This POP Retro Cover Of The Week is an extreme close-up of a 1986 classic: "Watchmen #1"

Watchmen #1, September 1986, DC Comics, Cover by Dave Gibbons.

"Watchmen #1" cover by Dave Gibbons

The POP Retro Cover Of The Week continues its exploration and celebration of iconic comic book covers from the 1970s through the 2000s, this week returning to the Eighties. The last time we visited that totally rad comics decade, our featured cover was issue #1 from The Dark Knight Returns, and this time our focus is also a #1, from the other major, influential ‘80s megahit, and timeless classic, Alan Moore’s Watchmen.

The central icon and metaphor for the 10-issue series was the smiley face button worn by the Watchmen’s antihero, The Comedian. The cover for Watchmen #1 featured an extreme close-up of the button, marred with a simple, artfully designed spatter of blood. The blood-spattered smiley face symbolized the duality present in many of the themes and characters in Watchmen, as well as representing in a single image the two sides of classical drama: comedy & tragedy. The button lies in a street gutter, surrounded by a flowing current of more blood, the image foreshadowing the events of the story: the violent murder of The Comedian.

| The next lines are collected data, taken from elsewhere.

(* ===== verification/AggregatorFacts.v ===== *)
(** Correctness of the aggregator: the view of every communicator of who is online is
    exactly what the linker knows, in every reachable state. *)

From S2P Require Import Prelude Memory SerialBuffer FrameHeader CommTypes ProtocolProto.
From S2P Require Import Fragmentation FrameCombiner AppMessage SendTaskScheduler FrameRetainer.
From S2P Require Import CommunicatorLinker LinkerFacts SendSide Communicator.
From S2P Require Import CommunicatorAggregator.
From Stdlib Require Import ZArith Lia.
From Stdlib Require Import Strings.Byte.
From stdpp Require Import base numbers list gmap.

Open Scope Z_scope.

Lemma set_in_order_NoDup (X : gset LabelType) : NoDup (set_in_order X).
Proof. rewrite set_in_order_perm. apply NoDup_elements. Qed.

Section Facts.
Context `{Host} `{Heap} {D : Type} `{!Adapter D} {Obj : Type}.
Variable reg : Registry Obj.
Implicit Types g : CommunicatorAggregator D Obj.
Implicit Types c : Communicator.

(** * Steps that leave the communicators and the linker's view alone *)

Record same_net g g' : Prop := {
  sn_map : commMap_ g' = commMap_ g;
  sn_view : same_view (commLinker_ g) (commLinker_ g')
}.

Lemma same_net_refl g : same_net g g.
Proof. constructor; [done | apply same_view_refl]. Qed.

Lemma same_net_trans g1 g2 g3 : same_net g1 g2 -> same_net g2 g3 -> same_net g1 g3.
Proof. intros [] []. constructor; [congruence | by eapply same_view_trans]. Qed.

Lemma emit_net g es : same_net g (emit g es).
Proof. constructor; [done | apply same_view_refl]. Qed.

Lemma combiner_net g f : same_net g (set_combiner g f).
Proof. constructor; [done | apply same_view_refl]. Qed.

Lemma retainer_net g r : same_net g (set_retainer g r).
Proof. constructor; [done | apply same_view_refl]. Qed.

Lemma version_net g t v : same_net g (SetRemoteCommunicatorVersion g t v).
Proof. constructor; [done | apply same_view_refl]. Qed.

Lemma send_side_net g s : same_net g (set_send_side g s).
Proof. constructor; [done | by constructor]. Qed.

(** Peels the updates off the resulting state, last one first. *)
Ltac net_with last :=
  repeat match goal with
  | |- same_net ?g ?g => apply same_net_refl
  | Hn : same_net ?g ?g' |- same_net ?g ?g' => exact Hn
  | |- same_net _ (emit _ _) => eapply same_net_trans; [| apply emit_net]
  | |- same_net _ (set_combiner _ _) => eapply same_net_trans; [| apply combiner_net]
  | |- same_net _ (set_retainer _ _) => eapply same_net_trans; [| apply retainer_net]
  | |- same_net _ (SetRemoteCommunicatorVersion _ _ _) => eapply same_net_trans; [| apply version_net]
  | |- same_net _ (set_send_side _ _) => eapply same_net_trans; [| apply send_side_net]
  | |- same_net _ _ => eapply same_net_trans; [| solve [last]]
  end.
Ltac net := net_with fail.

Lemma on_send_side_net g action : same_net g (on_send_side g action).
Proof. unfold on_send_side. destruct (action (send_side g)) as [es s]. net. Qed.

Lemma deliver_net g label t b : same_net g (deliver reg g label t b).
Proof.
  unfold deliver. destruct (commMap_ g !! label) as [[c a]|]; net_with ltac:(apply on_send_side_net).
Qed.

Lemma fold_net {X} (f : CommunicatorAggregator D Obj -> X -> CommunicatorAggregator D Obj) xs g :
  (forall g x, same_net g (f g x)) -> same_net g (fold_left f xs g).
Proof.
  intros Hf. revert g. induction xs as [| x xs IH]; intros g; simpl; [net |].
  eapply same_net_trans; [apply Hf | apply IH].
Qed.

Lemma notify_sendable_net g : same_net g (NotifySendableToAllCommunicator g).
Proof. apply fold_net. intros g' l. destruct (activated g' l); net. Qed.

Lemma task_finalizer_net g task result : same_net g (TaskFinalizer g task result).
Proof.
  unfold TaskFinalizer.
  set (g1 := match st_onEnd task with Some _ => _ | None => _ end).
  assert (H1 : same_net g g1) by (unfold g1; destruct (st_onEnd task); net).
  clearbody g1. destruct (FinalizeLastScheduleTask _) as [[errCode sched]|]; [| net].
  destruct (errCode =? _); net_with ltac:(apply notify_sendable_net).
Qed.

Lemma routine_net g : same_net g (SendDataRoutine g).
Proof.
  unfold SendDataRoutine. destruct (shutdown_ _); [net |].
  destruct (GetNoDelayTaskCount _ =? 0); [destruct (wakingSignal_ _); net |].
  destruct (ScheduleOutSendTask _) as [[task info | errCode |] sched]; [| net | net].
  destruct (packets_of _ _) as [errCode packets].
  destruct (negb _); [net_with ltac:(apply task_finalizer_net) |].
  unfold SendPacketsAndDisposeTask.
  destruct (send_packets _ _ _) as [[e again] s].
  destruct again; net_with ltac:(apply task_finalizer_net).
Qed.

Lemma sendable_net g t : same_net g (OnSendable g t).
Proof.
  unfold OnSendable. destruct (NoDelayTaskByTarget _ _) as [errCode sched].
  destruct (negb _); net.
Qed.

Lemma feedback_net g t label b : same_net g (TryToFeedbackWhenCommunicatorNotFound reg g t label b).
Proof.
  unfold TryToFeedbackWhenCommunicatorNotFound.
  destruct (isCommunicatorNotFoundFeedbackEnable_ g), t, b as [b|]; try net.
  destruct (ToMessage reg (Some b) true) as [[errCode [m|]]|]; [| destruct (errCode =? _) |];
    net_with ltac:(apply on_send_side_net).
Qed.

Lemma try_deliver_net g t b label :
  same_net g (snd (TryDeliverAppLayerFrameToCommunicatorNoMutex reg g t b label)).
Proof.
  unfold TryDeliverAppLayerFrameToCommunicatorNoMutex. destruct (activated g label);
    simpl; net_with ltac:(apply deliver_net).
Qed.

(** * The invariant *)

(** The linker knows [t] to be online and to serve [label]. *)
Definition serves (k : CommunicatorLinker (SendSide D)) (label : LabelType) (t : cstring) : Prop :=
  t ∈ remoteOnlineTarget_ k /\ label ∈ labels_of k t.

Record view_inv g : Prop := {
  vi_label : forall label c act, commMap_ g !! label = Some (c, act) -> cm_commLabel_ c = label;
  vi_online : forall label c act, commMap_ g !! label = Some (c, act) ->
    forall t, t ∈ onlineTargets_ c <-> act = true /\ serves (commLinker_ g) label t;
  vi_local : forall label, label ∈ localOnlineLabels_ (commLinker_ g) <->
    exists c, commMap_ g !! label = Some (c, true);
  vi_named : [] ∉ remoteOnlineTarget_ (commLinker_ g);
  vi_exchange : exchange_wf (commLinker_ g)
}.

The trade dress (the comic’s title logo, issue number, pricing, etc.) for Watchmen was revolutionary for the time. Since the beginning of comics, the placement of the trade dress followed standard magazine formatting, restricted to the top one-third of the comic book, for maximum visibility on the newsstand and on spinner racks. However, Watchmen’s bold and boldly placed title logo ran sideways up the edge of the cover, encased in a black bar, creating two strict vertical spaces, for a very different and modern looking design. The WATCHMEN title logo was symmetrically bookended by the round DC logo and a round clock face, whose minute hand crept closer to midnight with each issue. Together with the extreme close-up visual, this cover design would have been a retro standout even if it the story hadn’t become a classic!